The HSR Act covers acquisitions of voting securities and most assets, provided just a few basic tests are met. It applies even when individuals are involved and even when there is not the slightest anticompetitive issue.

The tests are:

  1. one side of the transaction (like a passive investor or corporate executive) has at least $18.8 million in assets;
  2. the other side (like the company issuing the voting securities) has sales or assets of at least $188 million;
  3. the transaction size is greater than $94 million (or a second threshold of $376 million).

A hypothetical example

Let’s assume that we’re dealing with an executive of Company X. her net worth is $20 million. Company X has sales or assets of $1 billion. Two of the three HSR tests are already met.

Let’s also assume that the long-time executive, over the years, either regularly bought Company X stock or received stock dividends as part of his compensation package. So she now holds $93 million of Company X stock.

Company X now issues a stock dividend of $2 million as part of his compensation package.

OK, you say. This is a $2 million transaction, not a $94 million transaction. On a common-sense level, you’re right. But in HSR-land, you’re wrong.

In fact, the “transaction value” is the total of all the voting stock you would have in the same company after the transaction. By receiving the $2 million stock bonus, our executive crossed the “transaction size” barrier without making a mandatory filing. The daily penalty for this violation is $43,280.

Let’s assume that the executive realizes her mistake just two months later. The penalty now technically is already over $2.5 million.

In practice, the FTC waives the penalty for the first violation when the person really did not know about the filing obligation. But the condition of the settlement with the FTC is that the individual promises to set up a reliable HSR filing system for the future. “Reliable” means one that never fails. If you even inadvertently skip a second filing, you will be fined.

Real life example

Barry Diller is a corporate investor. In 2012, bought 605,000 shares of Coca-Cola voting securities between November 2010 and April 2012, and 264,000 more shares in April 2012. The first purchase pushed him over the lowest HSR threshold and the second set over the second and higher threshold. He did not file for crossing either HSR threshold.
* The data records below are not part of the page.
(* ===== verification/ManagerPolicy.v ===== *)
(** * ManagerPolicy: from the rules of a configuration to the verdict on a packet

    The manager and the BPF programs together: the destination filter applied to
    a packet obeys the destination rules that the manager installed, and the
    ingress program passes every packet of a firewall that was never configured. *)

From stdpp Require Import strings.
From S2P Require Import Prelude.
From S2P Require Import Enums.
From S2P Require Import Uapi.
From S2P Require Import Kernel.
From S2P Require Import Ctx.
From S2P Require Import Filter.
From S2P Require Import Verdict.
From S2P Require Import Parsing.
From S2P Require Import Dst.
From S2P Require Import Xdp.
From S2P Require Import XdpSpec.
From S2P Require Import XdpSafety.
From S2P Require Import IndexPool.
From S2P Require Import ShadowMap.
From S2P Require Import Config.
From S2P Require Import MapsManager.
From S2P Require Import ManagerSpec.
From S2P Require Import ManagerOps.
From S2P Require Import ManagerSrc.
From S2P Require Import Manager.
From S2P Require Import ManagerClaims.

Local Abbreviation N := XFW_MAX_RATE_LIMITER_BUCKETS.

(** ** The rule of a key *)

Section rule_set.
Context {K R : Type} `{Countable K} (keys : R -> list K) (base : R -> XfwActionRule).

Lemma inserted_lookup ks v (nr : gmap K (Z * Z)) k :
  inserted ks v nr !! k = if decide (k ∈ ks) then Some v else nr !! k.
Proof.
  revert nr. induction ks as [|k' ks IH]; intros nr; [done|].
  change (inserted (k' :: ks) v nr) with (inserted ks v (<[k' := v]> nr)). rewrite IH.
  destruct (decide (k ∈ ks)) as [|Hn]; [by rewrite decide_True by set_solver|].
  destruct (decide (k = k')) as [->|].
  - by rewrite lookup_insert_eq, decide_True by set_solver.
  - by rewrite lookup_insert_ne, decide_False by set_solver.
Qed.

(** Without duplicates the rule of a key is the rule that lists it. *)
Lemma rule_set_lookup rs it k :
  NoDup (rs ≫= keys) -> it ∈ rs -> k ∈ keys it ->
  rule_set keys base rs !! k = Some (rule_of (base it)).
Proof.
  unfold rule_set. induction rs as [|it' rs IH] using rev_ind; [set_solver|].
  rewrite bind_app, foldl_app. cbn. rewrite app_nil_r. intros (Hn & Hd & _)%list.NoDup_app Hit Hk.
  rewrite inserted_lookup. apply elem_of_app in Hit as [Hit| ->%list_elem_of_singleton].
  - rewrite decide_False; [by apply IH|]. apply Hd. apply list_elem_of_bind. by exists it.
  - by rewrite decide_True.
Qed.
End rule_set.

(** ** The destination filter *)

Lemma populate_dst_index c s k d s' :
  populate_dst_info c s = Some (Some (k, d), s') -> d ∈ dst_indices.
Proof.
  unfold populate_dst_info, VERIFY, bind, ret. intros Hp.
  repeat case_match; simplify_eq; unfold dst_indices; set_solver.
Qed.

Section enforce.
Context (E : Env).

(** What an action rule does with a packet. *)
Definition apply_rule (r : XfwActionRule) : P Z :=
  if action r =? XFW_ACTION_BLOCK then XFW_MAKE_CTX_DROP E XFW_DROP_DST_BLOCKED else
  if action r =? XFW_ACTION_ALLOW then ret XFW_CTX_CONTINUE else
  XFW_ASSERT E (action r =? XFW_ACTION_RATE_LIMIT) (
  ok <- xfw_is_allowed_by_rlimits (rlimit r) ;;
  if ok then ret XFW_CTX_CONTINUE else XFW_MAKE_CTX_DROP E XFW_DROP_DST_RATE_LIMITED).

Lemma xfw_dst_filter_rule s k d :
  populate_dst_info (s_ctx s) s = Some (Some (k, d), s) ->
  xfw_dst_filter E s
  = apply_rule (default (rc_defaults (rules (cfg (s_ctx s))) d)
      (SELECT_SHADOW_MAP (map_dst (e_rules E)) (amap_dst (cfg (s_ctx s))) !! k)) s.
Proof.
  intros Hp. unfold xfw_dst_filter. unfold bind at 1. cbn [get_ctx].
  change (get_ctx s) with (Some (s_ctx s, s)). cbv iota beta.
  rewrite (bind_run _ _ _ _ _ Hp). unfold apply_rule. by destruct (_ !! k).
Qed.

(** What the operator wrote in a rule. *)
Inductive enforced (ip : NetIp) (s : St) (out : option (Z * St)) : Prop :=
| EN_block : isAllowed (ni_flags ip) = false ->
    out = XFW_MAKE_CTX_DROP E XFW_DROP_DST_BLOCKED s -> enforced ip s out
| EN_allow : isAllowed (ni_flags ip) = true -> ni_ratelimit_index ip = None ->
    out = Some (XFW_CTX_CONTINUE, s) -> enforced ip s out
| EN_limit i b : isAllowed (ni_flags ip) = true -> ni_ratelimit_index ip = Some i -> 0 <= b < N ->
    out = bind (xfw_is_allowed_by_rlimits (mkRLimitRule b i)) (fun ok =>
      if ok then ret XFW_CTX_CONTINUE else XFW_MAKE_CTX_DROP E XFW_DROP_DST_RATE_LIMITED) s ->
    enforced ip s out.

Lemma apply_rule_enforced it r s :
  rule_of r = rule_of (dst_base it) -> (action r = XFW_ACTION_RATE_LIMIT -> 0 <= bucket_idx (rlimit r) < N) ->
  enforced it.2 s (apply_rule r s).
Proof.
  unfold rule_of, dst_base, XfwActionRule_of. intros Hr Hb.
  destruct (isAllowed (ni_flags it.2)) eqn:Ha; cbn [negb] in Hr; cycle 1.
  { injection Hr as Hx _. apply EN_block; [done|]. unfold apply_rule. by rewrite Hx. }
  destruct (ni_ratelimit_index it.2) as [i|] eqn:Hi; cbn in Hr; injection Hr as Hx Hn.
  - apply (EN_limit _ _ _ i (bucket_idx (rlimit r))); [done|done|by apply Hb|].
    unfold apply_rule. rewrite Hx. cbn [Z.eqb]. destruct r as [a [b j]]. cbn in Hn. by subst j.
  - apply EN_allow; [done|done|]. unfold apply_rule. by rewrite Hx.
Qed.
End enforce.

(** The bucket of a rule in force is owned. *)
Lemma map_buckets_lookup {K} `{Countable K} (nr : gmap K XfwActionRule) k r :
  nr !! k = Some r -> action r = XFW_ACTION_RATE_LIMIT -> bucket_idx (rlimit r) ∈ map_buckets nr.
Proof.
  intros Hk Ha. unfold map_buckets. apply list_elem_of_omap. exists (k, r).
  split; [by apply elem_of_map_to_list|]. unfold rl_bucket. cbn. by rewrite Ha.
Qed.

Lemma dst_bucket_range m k r :
  mgr_inv m -> bpf_map (pick (m_dst m) (amap_dst (m_cfg m))) !! k = Some r ->
  action r = XFW_ACTION_RATE_LIMIT -> 0 <= bucket_idx (rlimit r) < N.
Proof.
  intros Hi Hk Ha.
  assert (Hs : bpf_map (pick (m_dst m) (amap_dst (m_cfg m))) = dst_in_force m).
  { apply (both_pick shadow_ok); [apply Hi|apply Hi]. }
  rewrite Hs in Hk. destruct (pool_owns_NoDup _ _ _ (iv_pool m Hi)) as (_ & _ & _ & Hr).
  apply Hr. unfold owned. rewrite !elem_of_app. right. left. by eapply map_buckets_lookup.
Qed.

(** C7: the destination rules that an operator configured decide about
    packets: once the manager has installed them, the destination filter blocks,
    lets through or rate-limits a packet to a listed address, protocol and port
    as its rule says, with a bucket of the pool and the rate of the rule; a
    packet to any other destination is blocked, unless a default says otherwise
    or there are no destination rules at all. *)
Theorem dst_policy_enforced `{MgrKernelSpec} hz m rs ds m' E s k d :
  mgr_reach hz m -> set_dst_rules rs ds m = (inr tt, m') ->
  e_rules E = kernel_maps m' -> cfg (s_ctx s) = m_cfg m' ->
  populate_dst_info (s_ctx s) s = Some (Some (k, d), s) ->
  (forall it, it ∈ rs -> k ∈ dst_keys it.2 -> enforced E it.2 s (xfw_dst_filter E s))
  /\ ((forall it, it ∈ rs -> k ∉ dst_keys it.2) -> ds d = None ->
      xfw_dst_filter E s = if decide (rs = []) then Some (XFW_CTX_CONTINUE, s)
                           else XFW_MAKE_CTX_DROP E XFW_DROP_DST_BLOCKED s).
Proof.
  intros Hr Hs HE Hc Hp. pose proof (reach_inv hz m Hr) as Hi.
  pose proof (set_dst_rules_spec rs ds m Hi) as Ho. unfold xwp in Ho. rewrite Hs in Ho.
  cbn [fst snd] in Ho. destruct Ho as [Hi' (n & p & sm & to & Hm & Hru & Hnd & Ha)].
  rewrite (xfw_dst_filter_rule E s k d Hp), HE, Hc.
  set (idx := next_map_idx (amap_dst (m_cfg m))) in *.
  assert (Hx : amap_dst (m_cfg m') = idx) by by rewrite Hm.
  assert (Hd : rc_defaults (rules (m_cfg m')) = to) by by rewrite Hm.
  assert (Hpk : pick (m_dst m') idx = sm) by (rewrite Hm; apply pick_put_same).
  assert (Hsel : SELECT_SHADOW_MAP (map_dst (kernel_maps m')) (amap_dst (m_cfg m')) = bpf_map sm).
  { unfold kernel_maps. cbn [map_dst]. rewrite select_pick, Hx; [|rewrite Hx; apply next_idx_ok].
    by rewrite Hpk. }
  rewrite Hsel, Hd. split.
  - intros it Hit Hk. pose proof (rule_set_lookup _ dst_base rs it k Hnd Hit Hk) as Hl.
    rewrite <- Hru, lookup_fmap in Hl. destruct (bpf_map sm !! k) as [r|] eqn:Hbk; [|done].
    injection Hl as Hl1 Hl2. apply apply_rule_enforced; [by unfold rule_of; f_equal|].
    apply (dst_bucket_range m' k); [done|]. by rewrite Hx, Hpk.
  - intros Hno Hdn. assert (bpf_map sm !! k = None) as ->.
    { assert (rule_set (fun it => dst_keys it.2) dst_base rs !! k = None) as Hl.
      { apply rule_set_None. intros (it & Hk & Hit)%list_elem_of_bind. by apply (Hno it). }
      rewrite <- Hru, lookup_fmap in Hl. by destruct (bpf_map sm !! k). }
    specialize (Ha d). rewrite decide_True in Ha by (by eapply populate_dst_index).
    unfold default_rule_of in Ha. rewrite Hdn in Ha. injection Ha as Ha _. cbn [default].
    unfold apply_rule. change (default (to d) None) with (to d). rewrite Ha. unfold dst_default.
    by destruct (decide (rs = [])).
Qed.

(** ** Before the first configuration *)

Section start.
Context (hz : Z) `{MgrKernelSpec}.

(** A manager of which every attempt to configure it has failed. *)
Inductive unconfigured : Mgr -> Prop :=
| UC_fresh : unconfigured Mgr_fresh
| UC_failed m env config e m' :
    unconfigured m -> set_config hz env None config m = (inl e, m') -> unconfigured m'.

Lemma unconfigured_inactive m : unconfigured m -> mgr_inv m /\ rules_active (m_cfg m) = false.
Proof.
  induction 1 as [|m env config e m' _ [Hi Ha] Hs]; [split; [apply fresh_inv|done]|].
  pose proof (set_config_spec hz env None config m Hi) as Ho. unfold xwp in Ho. rewrite Hs in Ho.
  destruct Ho as (Hi' & _ & Ha'). cbn [snd] in *. split; [done|congruence].
Qed.

(** Until a configuration has been installed completely every packet
    passes the ingress program unmodified and leaves no incident, however many
    attempts to configure the firewall failed and wherever they failed: a
    partly written configuration never filters. *)
Lemma unconfigured_firewall_passes m E s :
  unconfigured m -> e_cfg E = Some (m_cfg m) -> KernelSpec (e_kernel E) ->
  e_hook E = HOOK_XDP -> Forall is_byte (s_pkt s) ->
  exists s', xfw_xdp E s = Some (XDP_PASS, s') /\ s_pkt s' = s_pkt s /\ s_ilog s' = s_ilog s.
Proof.
  intros Hu Hc HK Hh Hb. destruct (unconfigured_inactive m Hu) as [Hi Ha].
  apply (xdp_inactive_passes E (m_cfg m)); [done|done|done|apply Hi|done|done].
Qed.
End start.

(** ** Concrete cases *)

(** The second system call of the first update, the upload of the rates, fails. *)
Definition failed_start : Mgr :=
  (@set_config 1000 (mgr_kernel (Nat.eqb 1)) sample_mgr_env None sample_config Mgr_fresh).2.

Definition managed_env (m : Mgr) : Env :=
  mkEnv HOOK_XDP sample_kernel (kernel_maps m) (Some (m_cfg m)) true 1000000 0 0 1000
    XFW_MODE_HOST false None.

Lemma unconfigured_firewall_passes_example : exists s',
  xfw_xdp (managed_env failed_start) (sample_state sample_cfg (tcp_packet 2)) = Some (XDP_PASS, s')
  /\ s_pkt s' = tcp_packet 2 /\ s_ilog s' = sample_log.
Proof.
  apply (@unconfigured_firewall_passes 1000 (mgr_kernel (Nat.eqb 1)) _ failed_start
    (managed_env failed_start)).
  - apply (UC_failed 1000 Mgr_fresh sample_mgr_env sample_config ERR_CFG_UPDATE);
      [apply UC_fresh|reflexivity].
  - reflexivity.
  - apply _.
  - reflexivity.
  - apply tcp_packet_bytes.
Defined.

(** A SYN to 10.0.0.2, port 80, in the context that the parsers leave. *)
Definition syn_to_web (m : Mgr) : St :=
  set_ctx (mkCtx (m_cfg m) (mkCursor (DATA_BGN + 54) (DATA_BGN + 54)) zero_ip 0 54
    (bpf_ntohs ETH_P_IP) 34 14 XFW_L4_PROTO_TCP) (sample_state sample_cfg (tcp_packet 2)).

Lemma dst_accepted : exists m',
  @set_dst_rules good_kernel (dst_rules sample_config) (fun _ => None) Mgr_fresh = (inr tt, m').
Proof.
  pose proof (@set_dst_rules_spec good_kernel _ (dst_rules sample_config) (fun _ => None) Mgr_fresh
    fresh_inv) as Ho. unfold xwp in Ho.
  destruct (set_dst_rules _ _ _) as [[e|[]] m']; [|by exists m'].
  destruct sample_config_valid. exfalso.
  destruct Ho as (_ & _ & [Hk|[[_ ?]|?]]); [|done|lia].
  by apply (@live_no_error good_kernel _ good_kernel_live) in Hk.
Qed.

Lemma dst_policy_enforced_witness : exists m' b,
  @set_dst_rules good_kernel (dst_rules sample_config) (fun _ => None) Mgr_fresh = (inr tt, m')
  /\ 0 <= b < N
  /\ xfw_dst_filter (managed_env m') (syn_to_web m')
     = bind (xfw_is_allowed_by_rlimits (mkRLimitRule b 1)) (fun ok =>
         if ok then ret XFW_CTX_CONTINUE
         else XFW_MAKE_CTX_DROP (managed_env m') XFW_DROP_DST_RATE_LIMITED) (syn_to_web m').
Proof.
  destruct dst_accepted as [m' Hs].
  destruct (@dst_policy_enforced good_kernel _ 1000 Mgr_fresh (dst_rules sample_config)
    (fun _ => None) m' (managed_env m') (syn_to_web m')
    (mkDstKey XFW_IP_VER_4 XFW_L4_PROTO_TCP 0x5000 (xfw_assign_ip4_addr 0x0200000a))
    XFW_DEFAULT_DST_TCP_IP4) as [Hen _].
  - apply reach_fresh.
  - exact Hs.
  - reflexivity.
  - reflexivity.
  - reflexivity.
  - destruct (Hen ("web"%string, dst_rule true (Some 1) 0x5000)) as [Hf _|_ Hf _|i b _ Hi Hb Ho].
    + apply list_elem_of_further, list_elem_of_here.
    + apply list_elem_of_here.
    + discriminate.
    + discriminate.
    + injection Hi as <-. exists m', b. split; [exact Hs|]. split; [exact Hb|exact Ho].
Defined.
This was total inadvertence, but he made no filing until Coca-Cola called the mistake to his attention. The FTC filed him $480,000. (In those days, the daily penalty was $16,000, not $43,280.) Diller was fined because 15 years earlier, in 1997, he had made a HSR acquisition and inadvertently didn’t file then. Because the Coca-Cola incident was not his first violation, the FTC imposed the fine.
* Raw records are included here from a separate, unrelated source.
(** A network that is free is added, whatever it is merged with. *)
Lemma merge_prefix_spec b c a l :
  buckets_inv b -> wf_addr n a -> (l <= n * 8)%nat -> free b a l ->
  exists b', merge_prefix b c a l = inr b' /\ buckets_inv b'
    /\ forall c' x, wf_addr n x ->
         covers b' c' x <-> covers b c' x \/ (c' = c /\ in_prefix x a l).
Proof.
  intros Hi Hw Hl Hf. unfold merge_prefix.
  destruct (canonicalize_spec n a l Hw Hl) as (a0 & -> & Hc & Hb). cbn [rbind].
  assert (Hp : forall x, in_prefix x a0 l <-> in_prefix x a l).
  { intros x. split; intros Hx i Hil; rewrite (Hx i Hil); [|symmetry]; by apply Hb. }
  assert (Hf0 : free b a0 l) by (intros c' x Hx Hxp%Hp; by apply Hf).
  pose proof (merge_loop_spec c l b a0 Hi Hc Hf0) as Hm.
  destruct (merge_loop c b a0 l) as [[b1 a1] l1]. destruct Hm as [Hi1 Hc1 Hf1 Hcov Hs].
  destruct (insert_inv b1 a1 c l1 Hi1 Hc1 Hf1 Hs) as (-> & Hi2 & Hcov2).
  eexists. split_and!; [done|done|]. intros c' x Hx. by rewrite Hcov2, Hcov, Hp.
Qed.
End merge.

(** ** Walking the tree *)

Section walk.
Context `{MMDB}.

(** Errors that come from the database; the remaining ones cannot happen. *)
Definition db_error (e : GeoError) : Prop := e <> GEO_PREFIX_LEN /\ e <> GEO_CONFLICT.

(** The look-up that the format of the database prescribes: the bits of the
    address choose the left or the right record. *)
Definition rec_lookup (look : Z -> nat -> option Z) (skip : option Z) (depth : nat)
    (rec : MMDB_record) : option Z :=
  match rec with
  | MMDB_RECORD_TYPE_DATA entry => Some entry
  | MMDB_RECORD_TYPE_SEARCH_NODE m => if decide (skip = Some m) then None else look m depth
  | _ => None
  end.

Fixpoint trie_lookup (skip : option Z) (x : list Z) (remaining : nat) (node : Z)
    (depth : nat) : option Z :=
  match remaining with
  | O => None
  | S remaining =>
      '(left_record, right_record) ← MMDB_read_node node;
      rec_lookup (trie_lookup skip x remaining) skip (S depth)
        (if abit x depth then right_record else left_record)
  end.

(** The database maps an entry to the country [c]. *)
Definition entry_country (o : option Z) (c : IsoCountryId) : Prop :=
  exists e, o = Some e /\ read_country e = inr (Some c).

Lemma mkIsoCountryId_error s e : mkIsoCountryId s = inl e -> db_error e.
Proof.
  unfold mkIsoCountryId. repeat case_match; intros [= <-]; by split.
Qed.

Lemma read_iso_code_error entry path e : read_iso_code entry path = inl e -> db_error e.
Proof.
  unfold read_iso_code. repeat case_match; try (intros [= <-]; by split).
  destruct (mkIsoCountryId s) eqn:Hc; cbn; [|done]. intros [= <-]. by eapply mkIsoCountryId_error.
Qed.

Lemma read_country_error entry e : read_country entry = inl e -> db_error e.
Proof.
  unfold read_country. destruct (read_iso_code entry country_path) eqn:Hr; cbn.
  - intros [= <-]. by eapply read_iso_code_error.
  - case_match; [done|]. by apply read_iso_code_error.
Qed.

Context (n : nat) (skip : option Z).

(** [r] adds to [b] the addresses for which [P] holds, or fails. *)
Definition adds (b : PrefixBuckets) (r : GeoError + PrefixBuckets)
    (P : IsoCountryId -> list Z -> Prop) : Prop :=
  match r with
  | inl e => db_error e
  | inr b' => buckets_inv n b'
      /\ forall c x, wf_addr n x -> covers b' c x <-> covers b c x \/ P c x
  end.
Another complication based on “control”

Here’s a variation to show you how complicated this is. Suppose our executive doesn’t own any voting securities at all in Company X. But she does control a separate company that does hold $93 million of the stock. Company X grants her a $2 million stock dividend. Now, she might think $2 million-plus $0 is $2 million. But she would be wrong. You need to combine everything you own in a target, plus everything under your control. Once again, our executive inadvertently crossed the HSR threshold without filing.

This same problem happened to Barry Diller in his earlier case. Diller controlled USA Networks. USA Networks bought the voting stock of Citysearch and the value exceeded the HSR threshold. Diller did not file, even though he was the controlling entity. The FTC accepted a corrective filing and imposed no fine because this was the first violation and because he undertook to be “accountable for instituting an effective program to ensure full compliance with the Act's requirements."

Fines are imposed even without anticompetitive effects

This is important: fines can be imposed when there are only literal violations of the law but absolutely no anticompetitive effect. After the Coca-Cola incident, Diller publicly denounced the FTC, saying that he was “dismayed” for their “tactics” for a “technical” violation of a transaction where it was “inconceivable” that it “could harm competition.”

Regardless, there is no question purely non-competitive stock dividends and stock bonuses trigger HSR filing requirements. And there are many enforcement actions and fines levied because people just didn’t bother to check with their lawyers.

Checklist

To sum up, you need to consider an HSR filing if you are getting voting securities and:

Your net worth is at least $18.8 million;

  • The issuing company’s sales or assets are at least $188 million.
  • You will hold at least $94 million of voting securities after the transaction.
  • Your holdings include your own, plus the holdings of all the companies (Corp. or LLC) that you control.
  • When you’re valuing the stock you already own, the value is today’s market price, not what you paid for it.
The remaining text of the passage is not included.